Overview of the Criminal Court System in Pennsylvania

Overview of the Criminal Court System in Pennsylvania

  

Overview of the Criminal Court System in Pennsylvania



1. 
Arrest: The police file charges against the defendant alleging a violation of criminal law.

 

2.  Preliminary Arraignment: The Defendant is advised of charges which have been filed against him and is advised of future hearing dates. Bail is set in order to secure the presence of the defendant at trial.

3.  Preliminary Hearing: Commonwealth must establish a “prima facie” case before a Magisterial District Judge.  Prima facie means “on the surface.”  In other words, the commonwealth must establish that a crime has been committed and that the defendant more than likely committed the crime.

 

4.  Formal Arraignment: Defendant is formally advised of the charges that have been filed against him/her by the district attorney's office or the attorney general's office.  The document which is filed with the clerk of courts containing the specific charges is called the Criminal Information.

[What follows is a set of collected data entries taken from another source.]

(* ===== verification/BitMatrixTheorems.v ===== *)
(** * Bit matrices: a matrix is a vector of dense bit sets

    [row_set m r] is row [r] of a matrix as a dense bit set.  Every operation of a matrix is the
    operation of that bit set on that row, and leaves the other rows alone. *)
From Stdlib Require Import ZArith Lia Sorted.
From stdpp Require Import base numbers list.
From S2P Require Import Prelude RustSlice Swar BitSet BitSetFacts BitSetTheorems BitMatrix.
Open Scope Z_scope.
Open Scope rust_scope.

Definition words_per_row (m : BitMatrix) : nat := num_words (num_columns m).
Definition row_words (m : BitMatrix) (r : nat) : list Z := take (words_per_row m) (drop (r * words_per_row m) (matrix_words m)).
Definition row_set (m : BitMatrix) (r : nat) : DenseBitSet := mkBitSet (num_columns m) (row_words m r).

Record matrix_wf (m : BitMatrix) : Prop := {
  mw_len : length (matrix_words m) = (num_rows m * words_per_row m)%nat;
  mw_row : forall r, (r < num_rows m)%nat -> wf (row_set m r);
}.

(** Replacing the words of a row. *)
Definition put_words (m : BitMatrix) (r : nat) (row : list Z) : BitMatrix :=
  with_words m (take (r * words_per_row m) (matrix_words m) ++ row ++ drop (S r * words_per_row m) (matrix_words m)).

Lemma row_split m r : matrix_wf m -> (r < num_rows m)%nat ->
  exists A B, matrix_words m = A ++ row_words m r ++ B /\ length A = (r * words_per_row m)%nat /\ length (row_words m r) = words_per_row m
    /\ forall row, put_words m r row = with_words m (A ++ row ++ B).
Proof.
  intros Hm Hr. set (n := words_per_row m). pose proof (mw_len m Hm) as Hl. fold n in Hl. exists (take (r * n) (matrix_words m)), (drop (S r * n) (matrix_words m)).
  assert (HL : (S r * n <= length (matrix_words m))%nat) by nia. split; [|split; [|split]].
  - unfold row_words. fold n. replace (S r * n)%nat with (r * n + n)%nat by lia. rewrite <- drop_drop, take_drop. by rewrite take_drop.
  - rewrite length_take. nia.
  - unfold row_words. fold n. rewrite length_take, length_drop. nia.
  - done.
Qed.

Also, the defendant enters a plea.  If a plea of not guilty is entered then a pre-trial hearing date, a status conference date or a trial date is set by the court.

 

5.  Pre-Trial Hearings: If pre-trial motions, such as a Motion to Suppress Evidence, Motion to Quash the Information, Motion for Severance, etc. are filed, then a hearing is held prior to the trial where the court will rule on the motions.

 

6.  Pre-Trial Disposition: A defendant may be placed on a pre-trial diversionary program such as ARD or may choose to enter into a negotiated guilty plea.

 

7.  Trial: The Commonwealth has the burden of proving the Defendant guilty beyond a reasonable doubt.  The trial can take place before a jury of 12 people or before a judge. A defendant has the right to testify at trial but can not be compelled to testify or offer evidence. 

 

8.  Sentencing: If a defendant is found guilty after trial or pleads guilty, the defendant will appear before a judge for sentencing.  The judge will consider the needs of the defendant, the age of the defendant, nature of the offense, impact on victim, etc., and will impose a period of incarceration and/or probation on the defendant.

9.  Appeal: if the Defendant is found guilty he has the opportunity to appeal his conviction to a higher court.